[[ DATA RECORDS open ]]
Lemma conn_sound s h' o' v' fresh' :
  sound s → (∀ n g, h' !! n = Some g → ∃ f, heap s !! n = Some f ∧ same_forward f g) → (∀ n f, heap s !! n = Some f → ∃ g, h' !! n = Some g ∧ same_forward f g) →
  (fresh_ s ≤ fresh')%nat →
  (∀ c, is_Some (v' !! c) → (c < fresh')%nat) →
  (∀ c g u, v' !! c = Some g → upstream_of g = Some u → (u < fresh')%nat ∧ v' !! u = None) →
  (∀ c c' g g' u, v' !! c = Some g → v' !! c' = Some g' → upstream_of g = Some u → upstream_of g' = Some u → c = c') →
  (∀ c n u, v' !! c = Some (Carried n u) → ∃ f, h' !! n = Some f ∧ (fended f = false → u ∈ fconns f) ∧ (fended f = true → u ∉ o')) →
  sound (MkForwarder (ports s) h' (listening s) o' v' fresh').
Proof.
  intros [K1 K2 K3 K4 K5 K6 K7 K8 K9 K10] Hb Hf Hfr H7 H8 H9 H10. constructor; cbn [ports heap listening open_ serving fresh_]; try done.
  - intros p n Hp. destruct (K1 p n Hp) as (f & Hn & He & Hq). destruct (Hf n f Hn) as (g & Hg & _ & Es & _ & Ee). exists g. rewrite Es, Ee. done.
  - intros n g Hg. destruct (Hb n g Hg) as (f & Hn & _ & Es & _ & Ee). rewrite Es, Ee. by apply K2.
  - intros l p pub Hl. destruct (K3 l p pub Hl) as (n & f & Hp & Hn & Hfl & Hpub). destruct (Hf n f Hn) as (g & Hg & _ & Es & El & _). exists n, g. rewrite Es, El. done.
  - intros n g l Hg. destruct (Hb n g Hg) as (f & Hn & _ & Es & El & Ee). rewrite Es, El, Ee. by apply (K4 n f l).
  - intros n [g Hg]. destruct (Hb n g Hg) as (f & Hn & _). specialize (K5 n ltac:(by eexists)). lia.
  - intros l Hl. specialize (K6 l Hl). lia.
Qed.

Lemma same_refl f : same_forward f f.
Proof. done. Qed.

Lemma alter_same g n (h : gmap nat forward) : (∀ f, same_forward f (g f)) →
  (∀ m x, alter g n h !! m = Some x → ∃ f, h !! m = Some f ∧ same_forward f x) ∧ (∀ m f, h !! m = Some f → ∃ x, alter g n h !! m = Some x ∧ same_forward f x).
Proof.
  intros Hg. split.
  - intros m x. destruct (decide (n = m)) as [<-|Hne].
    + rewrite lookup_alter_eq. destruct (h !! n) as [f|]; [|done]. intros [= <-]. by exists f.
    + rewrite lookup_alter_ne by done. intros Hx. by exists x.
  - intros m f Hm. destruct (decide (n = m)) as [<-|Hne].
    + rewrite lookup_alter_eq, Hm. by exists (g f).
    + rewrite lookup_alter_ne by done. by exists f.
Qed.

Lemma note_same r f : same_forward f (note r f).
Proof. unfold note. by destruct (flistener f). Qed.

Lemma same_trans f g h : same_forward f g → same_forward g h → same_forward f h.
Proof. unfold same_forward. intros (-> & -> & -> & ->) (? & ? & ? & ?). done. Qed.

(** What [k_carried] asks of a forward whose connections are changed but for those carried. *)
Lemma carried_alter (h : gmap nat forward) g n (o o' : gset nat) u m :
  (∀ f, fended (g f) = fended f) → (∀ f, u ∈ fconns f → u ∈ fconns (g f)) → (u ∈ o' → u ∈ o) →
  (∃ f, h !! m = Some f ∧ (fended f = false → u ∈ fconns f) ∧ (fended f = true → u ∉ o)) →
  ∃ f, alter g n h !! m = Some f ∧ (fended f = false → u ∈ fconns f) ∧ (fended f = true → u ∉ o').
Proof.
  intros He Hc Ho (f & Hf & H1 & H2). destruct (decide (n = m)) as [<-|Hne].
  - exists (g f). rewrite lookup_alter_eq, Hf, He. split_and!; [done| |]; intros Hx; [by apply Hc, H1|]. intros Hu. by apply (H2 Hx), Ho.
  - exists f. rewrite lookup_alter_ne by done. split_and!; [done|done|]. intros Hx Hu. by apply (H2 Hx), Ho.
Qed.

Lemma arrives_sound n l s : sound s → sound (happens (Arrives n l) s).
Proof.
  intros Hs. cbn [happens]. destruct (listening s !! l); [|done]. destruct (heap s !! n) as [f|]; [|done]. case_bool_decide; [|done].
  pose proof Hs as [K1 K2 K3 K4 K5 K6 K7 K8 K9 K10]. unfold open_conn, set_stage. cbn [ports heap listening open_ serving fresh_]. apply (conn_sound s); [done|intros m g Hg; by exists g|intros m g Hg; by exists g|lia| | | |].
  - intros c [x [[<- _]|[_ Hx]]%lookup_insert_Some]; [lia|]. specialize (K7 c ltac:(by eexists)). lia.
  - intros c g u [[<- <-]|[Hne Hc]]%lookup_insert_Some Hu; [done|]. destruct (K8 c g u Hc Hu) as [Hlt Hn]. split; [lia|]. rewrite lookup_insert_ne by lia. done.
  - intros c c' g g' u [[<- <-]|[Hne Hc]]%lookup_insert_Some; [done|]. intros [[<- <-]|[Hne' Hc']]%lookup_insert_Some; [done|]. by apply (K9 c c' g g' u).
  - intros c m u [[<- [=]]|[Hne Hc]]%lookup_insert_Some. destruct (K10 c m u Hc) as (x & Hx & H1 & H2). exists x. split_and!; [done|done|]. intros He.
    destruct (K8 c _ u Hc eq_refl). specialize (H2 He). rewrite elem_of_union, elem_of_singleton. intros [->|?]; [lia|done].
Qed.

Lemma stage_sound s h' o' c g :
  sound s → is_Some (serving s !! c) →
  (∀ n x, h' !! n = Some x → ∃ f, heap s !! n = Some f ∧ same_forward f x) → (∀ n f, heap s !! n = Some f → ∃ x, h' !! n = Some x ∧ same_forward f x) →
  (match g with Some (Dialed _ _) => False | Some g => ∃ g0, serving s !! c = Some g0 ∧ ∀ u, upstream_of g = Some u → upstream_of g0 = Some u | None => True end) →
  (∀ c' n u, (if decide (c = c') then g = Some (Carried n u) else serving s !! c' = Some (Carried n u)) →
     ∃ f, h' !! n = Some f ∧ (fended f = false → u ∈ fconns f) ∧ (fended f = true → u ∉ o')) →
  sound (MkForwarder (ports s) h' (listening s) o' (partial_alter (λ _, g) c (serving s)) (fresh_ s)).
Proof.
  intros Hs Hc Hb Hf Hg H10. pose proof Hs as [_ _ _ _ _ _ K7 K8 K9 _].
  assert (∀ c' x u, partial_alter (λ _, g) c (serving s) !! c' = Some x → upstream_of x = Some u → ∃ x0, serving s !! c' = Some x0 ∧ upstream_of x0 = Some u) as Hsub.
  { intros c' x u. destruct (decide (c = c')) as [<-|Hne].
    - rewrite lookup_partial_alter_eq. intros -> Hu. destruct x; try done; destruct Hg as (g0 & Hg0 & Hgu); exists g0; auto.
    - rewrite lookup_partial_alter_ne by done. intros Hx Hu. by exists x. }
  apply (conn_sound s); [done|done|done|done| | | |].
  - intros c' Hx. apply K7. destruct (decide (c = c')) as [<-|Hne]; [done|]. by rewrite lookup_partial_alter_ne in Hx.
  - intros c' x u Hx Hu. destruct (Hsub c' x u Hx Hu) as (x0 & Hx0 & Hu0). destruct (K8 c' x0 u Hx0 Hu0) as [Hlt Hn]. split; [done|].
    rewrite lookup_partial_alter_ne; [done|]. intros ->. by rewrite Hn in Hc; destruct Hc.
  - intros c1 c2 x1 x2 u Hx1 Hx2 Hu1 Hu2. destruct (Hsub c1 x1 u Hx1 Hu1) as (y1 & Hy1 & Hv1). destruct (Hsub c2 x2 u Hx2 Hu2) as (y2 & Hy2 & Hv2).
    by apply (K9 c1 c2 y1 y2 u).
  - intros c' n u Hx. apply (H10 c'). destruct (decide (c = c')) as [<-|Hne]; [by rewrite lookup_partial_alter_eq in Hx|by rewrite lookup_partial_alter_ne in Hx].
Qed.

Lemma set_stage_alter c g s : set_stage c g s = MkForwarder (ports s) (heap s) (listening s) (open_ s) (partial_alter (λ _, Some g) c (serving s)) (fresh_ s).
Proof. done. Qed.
[[ DATA RECORDS closed ]]
Work out how many lines above include the string "specialize", then give that number alone.

4